XXXIX Congreso de la semFYC - Málaga
del 9 al 11 de mayo de 2019
Atención Primaria
Caso multidisciplinar
Descenso de TSH
Enfoque individual
Mujer de 68 años. Sin AMC. HTA, DM y DLP. IAM con 45 años. Roncadora habitual. En analítica rutinaria se detectan cifras en límite bajo de TSH (0.11) T4L 1.01 y T3 1.10. A la anamnesis, la paciente niega pérdida de peso, nerviosismo u otra sintomatología asociada. Revisando analíticas previas desde 2016 la paciente presentaba cifras de TSH en límite bajo, motivo por lo que se inicia tratamiento con metimazol y se deriva a Endocrino.
EF: TA 168/92 FC 71 Peso:65kg. Talla: 146 cm. No se palpa tiroides. Destaca a la inspección mirada leonina, manos en espada y aumento de partes blandas. No indentaciones, pero sí diastema y pérdida de piezas dentales. Refiere que no le sirve la alianza y aumento del número de calzado en dos tallas en los últimos años.

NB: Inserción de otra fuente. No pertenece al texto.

(* ===== verification/Soup.v ===== *)
(** * The mediasoup client: requests, answers, rooms

    mediasoup/src/channel.c, soup_server.c, room.c and the websocket handlers of
    mediasoup.c.  A websocket connection owns a [soup], the record of a request to
    the media worker; each request waits as a [postman] in the list [letters] with a
    one-shot timer, until an answer with its identifier, the timeout, or the shutdown
    takes it out.  An accepted answer makes a room, which listens on the channel's
    emitter for the event named by its identifier.  JSON values carry no reference
    counts here; strings owned by a soup say whether they were freed. *)

From S2P Require Import Prelude KoreNet RandomId ListLib EventEmitter Jansson.

Local Open Scope c_scope.

Module Soup.

(** ** Data *)

Inductive ee_fn : Type := on_room_targetId_f.
#[export] Instance ee_fn_eq_dec : EqDecision ee_fn.
Proof. solve_decision. Defined.

(** What is passed to [ee_emit]. *)
Inductive ee_arg : Type :=
| Msg (s : string)
| NewListener (nm : string) (c : ee_fn).

Inductive soup_cb : Type := we_can_work_it_out_f.

(** A [char *] the soup owns. *)
Inductive cstr : Type := NULL | Str (s : string) | Freed.
(* ===== verification/LibPq.v ===== *)
(** * libpq as pgsql.c relies on it

    The client library of PostgreSQL is not part of the repository.  [P] is its state, [R]
    a query result; a connection handle is a number.  The laws are the facts its
    documentation gives and the code's loops rest on: [PQgetResult] and [PQnotifies] called
    again and again come to return null, and [select] leaves nothing in a set that was not
    there, and waits for ever for the empty set. *)

From S2P Require Import Prelude.

Inductive exec_status : Type :=
| PGRES_EMPTY_QUERY | PGRES_COMMAND_OK | PGRES_TUPLES_OK | PGRES_COPY_OUT | PGRES_COPY_IN
| PGRES_BAD_RESPONSE | PGRES_NONFATAL_ERROR | PGRES_FATAL_ERROR | PGRES_COPY_BOTH | PGRES_SINGLE_TUPLE.

Inductive trans_status : Type :=
| PQTRANS_IDLE | PQTRANS_ACTIVE | PQTRANS_INTRANS | PQTRANS_INERROR | PQTRANS_UNKNOWN.

#[export] Instance exec_status_eq_dec : EqDecision exec_status.
Proof. solve_decision. Defined.
#[export] Instance trans_status_eq_dec : EqDecision trans_status.
Proof. solve_decision. Defined.

(** What [PQconnectPoll] asks for. *)
Inductive polling : Type :=
| PGRES_POLLING_FAILED | PGRES_POLLING_READING | PGRES_POLLING_WRITING | PGRES_POLLING_OK.

Class LibPq (P R : Type) := {
  PQconnectdb : string -> P -> option nat * P;
  PQconnectStart : string -> P -> option nat * P;
  PQstatus_bad : nat -> P -> bool;           (* PQstatus(...) == CONNECTION_BAD *)
  PQconnectPoll : nat -> P -> polling * P;
  (* select(2) for reading on the sockets of connections, without a timeout: what it leaves in
     the set; [None]: nothing of the set ever becomes readable *)
  select_read : gset Z -> P -> option (gset Z) * P;
  PQstatus_ok : nat -> P -> bool;            (* PQstatus(...) == CONNECTION_OK *)
  PQfinish : nat -> P -> P;
  PQerrorMessage : option nat -> P -> string;
  PQtransactionStatus : nat -> P -> trans_status;
  PQexec : nat -> string -> P -> option R * P;
  PQexecParams : nat -> string -> list (string * Z * Z) -> Z -> P -> option R * P;
  PQsendQuery : nat -> string -> P -> bool * P;
  PQsendQueryParams : nat -> string -> list (string * Z * Z) -> Z -> P -> bool * P;
  PQsocket : nat -> P -> Z;
  PQconsumeInput : nat -> P -> bool * P;
  PQisBusy : nat -> P -> bool;
  PQnotifies : nat -> P -> option (string * string) * P;  (* extra, relname *)
  PQgetResult : nat -> P -> option R * P;
  PQresultStatus : option R -> exec_status;  (* of null: PGRES_FATAL_ERROR *)
  PQresultErrorMessage : R -> string;
  PQcancel_request : nat -> P -> P;          (* PQgetCancel, PQcancel, PQfreeCancel *)
  PQntuples : R -> Z;
  PQnfields : R -> Z;
  PQgetlength : R -> Z -> Z -> Z;
  PQfname : R -> Z -> option string;
  PQgetvalue : R -> Z -> Z -> string
}.

Class LibPqLaws (P R : Type) `{LibPq P R} := {
  results_left : nat -> P -> nat;
  notifies_left : nat -> P -> nat;
  PQgetResult_law : forall h p r p', PQgetResult h p = (Some r, p') -> results_left h p' < results_left h p;
  PQnotifies_law : forall h p n p', PQnotifies h p = (Some n, p') ->
    notifies_left h p' < notifies_left h p /\ results_left h p' <= results_left h p;
  select_read_law : forall s p s' p', select_read s p = (Some s', p') -> s' ⊆ s;
  select_read_empty : forall p, (select_read ∅ p).1 = None
}.

(** The instance of the witnesses: a server with one list of results and notifications to
    hand out, that accepts connections or does not. *)

Record pq_server : Type := PqServer {
  accepts : bool;
  next_handle : nat;
  to_send : list exec_status;
  to_notify : list (string * string);
  busy : bool
}.

#[export] Instance libPqServer : LibPq pq_server exec_status := {|
  PQconnectdb := fun _ p => (Some (next_handle p), PqServer (accepts p) (S (next_handle p)) (to_send p) (to_notify p) (busy p));
  PQconnectStart := fun _ p => (Some (next_handle p), PqServer (accepts p) (S (next_handle p)) (to_send p) (to_notify p) (busy p));
  PQstatus_bad := fun _ p => negb (accepts p);
  PQconnectPoll := fun _ p =>
    if busy p then
      match to_send p with
      | [] => (PGRES_POLLING_WRITING, p)
      | _ => (PGRES_POLLING_READING, PqServer (accepts p) (next_handle p) (to_send p) (to_notify p) false)
      end
    else (PGRES_POLLING_OK, p);
  select_read := fun s p => (if decide (s = ∅) then None else Some s, p);
  PQstatus_ok := fun _ p => accepts p;
  PQfinish := fun _ p => p;
  PQerrorMessage := fun _ _ => "error";
  PQtransactionStatus := fun _ _ => PQTRANS_IDLE;
  PQexec := fun _ _ p => (Some PGRES_COMMAND_OK, p);
  PQexecParams := fun _ _ _ _ p => (Some PGRES_COMMAND_OK, p);
  PQsendQuery := fun _ _ p => (true, p);
  PQsendQueryParams := fun _ _ _ _ p => (true, p);
  PQsocket := fun h _ => Z.of_nat h;
  PQconsumeInput := fun _ p => (true, p);
  PQisBusy := fun _ p => busy p;
  PQnotifies := fun _ p =>
    match to_notify p with
    | [] => (None, p)
    | n :: ns => (Some n, PqServer (accepts p) (next_handle p) (to_send p) ns (busy p))
    end;
  PQgetResult := fun _ p =>
    match to_send p with
    | [] => (None, p)
    | r :: rs => (Some r, PqServer (accepts p) (next_handle p) rs (to_notify p) (busy p))
    end;
  PQresultStatus := fun r => match r with Some s => s | None => PGRES_FATAL_ERROR end;
  PQresultErrorMessage := fun _ => "failed";
  PQcancel_request := fun _ p => p;
  PQntuples := fun _ => 0%Z;
  PQnfields := fun _ => 0%Z;
  PQgetlength := fun _ _ _ => 0%Z;
  PQfname := fun _ _ => None;
  PQgetvalue := fun _ _ _ => EmptyString
|}.

#[export] Instance libPqServer_laws : LibPqLaws pq_server exec_status.
Proof.
  apply (Build_LibPqLaws _ _ _ (fun _ p => length (to_send p)) (fun _ p => length (to_notify p))).
  - intros h [a n s t b] r p'. cbn. destruct s; [done|]. intros [= _ <-]. cbn. lia.
  - intros h [a n s t b] r p'. cbn. destruct t; [done|]. intros [= _ <-]. cbn. lia.
  - intros s p s' p'. cbn. case_decide; [done|]. by intros [= <- _].
  - done.
Defined.

(** A second one: a server with one table of one column, whose every parametrised query asks for
    the rows equal to its first parameter. *)

Record pq_table : Type := PqTable { table : list string; answers_left : list (list string) }.

Definition table_lookup (ps : list (string * Z * Z)) (p : pq_table) : list string :=
  match ps with [] => [] | (v, _, _) :: _ => filter (fun row => row = v) (table p) end.

#[export] Instance libPqTable : LibPq pq_table (list string) := {|
  PQconnectdb := fun _ p => (Some 0, p);
  PQconnectStart := fun _ p => (Some 0, p);
  PQstatus_bad := fun _ _ => false;
  PQconnectPoll := fun _ p => (PGRES_POLLING_OK, p);
  select_read := fun s p => (if decide (s = ∅) then None else Some s, p);
  PQstatus_ok := fun _ _ => true;
  PQfinish := fun _ p => p;
  PQerrorMessage := fun _ _ => "error";
  PQtransactionStatus := fun _ _ => PQTRANS_IDLE;
  PQexec := fun _ _ p => (Some [], p);
  PQexecParams := fun _ _ ps _ p => (Some (table_lookup ps p), p);
  PQsendQuery := fun _ _ p => (true, p);
  PQsendQueryParams := fun _ _ ps _ p => (true, PqTable (table p) [table_lookup ps p]);
  PQsocket := fun h _ => Z.of_nat h;
  PQconsumeInput := fun _ p => (true, p);
  PQisBusy := fun _ _ => false;
  PQnotifies := fun _ p => (None, p);
  PQgetResult := fun _ p =>
    match answers_left p with
    | [] => (None, p)
    | r :: rs => (Some r, PqTable (table p) rs)
    end;
  PQresultStatus := fun r => match r with Some _ => PGRES_TUPLES_OK | None => PGRES_FATAL_ERROR end;
  PQresultErrorMessage := fun _ => "failed";
  PQcancel_request := fun _ p => p;
  PQntuples := fun r => Z.of_nat (length r);
  PQnfields := fun _ => 1%Z;
  PQgetlength := fun r row _ => Z.of_nat (String.length (nth (Z.to_nat row) r EmptyString));
  PQfname := fun _ _ => Some "alt";
  PQgetvalue := fun r row _ => nth (Z.to_nat row) r EmptyString
|}.

#[export] Instance libPqTable_laws : LibPqLaws pq_table (list string).
Proof.
  apply (Build_LibPqLaws _ _ _ (fun _ p => length (answers_left p)) (fun _ _ => 0)).
  - intros h [t rs] r p'. cbn. destruct rs; [done|]. intros [= _ <-]. cbn. lia.
  - done.
  - intros s p s' p'. cbn. case_decide; [done|]. by intros [= <- _].
  - done.
Defined.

Ante la sospecha diagnóstica, se solicita: Ecografía tiroidea: tres micronódulos en LTI y un nódulo hipoecoico y heterogéneo en LTD. IGF-1: 579 (N hasta 238), GH:2.5. Gammagrafía tiroidea: BMN con nódulo autónomo en lóbulo tiroideo derecho. Colonoscopia: micropólipos. Ecocardiografía:normal.
RMN hipofisaria: microadenoma en porción basal izquierda de adenohipófisis.
El aspecto físico característico sugiere el diagnóstico de acromegalia que se confirma bioquímicamente, tratándose de un adenoma hipofisario productor de GH.
Diagnóstico diferencial: el no reconocimiento de la enfermedad por ser el motivo de consulta un hipertiroidismo por un nódulo autónomo (Enfermedad de Plummer) y ser las comorbilidades típicas de la acromegalia muy comunes en la práctica clínica.
Tratamiento y planes de actuación
Pendiente de cirugía transesfenoidal.
La acromegalia es una enfermedad de baja incidencia pero con gran repercusión en cuanto a comorbilidades,constituyendo un reto diagnóstico. Llama la atención que la paciente nunca hubiese consultado en AP por los cambios físicos manifestados.
Debido a que los signos y síntomas característicos son de aparición lenta, el diagnóstico suele retrasarse hasta una década, siendo precisa una alta sospecha diagnóstica y experiencia clínica para el diagnóstico. De ahí, la importancia de tenerlo presente en AP, ya que el médico de AP es el que hace un seguimiento evolutivo a lo largo de la vida del paciente y puede percatarse de los cambios físicos que experimenta.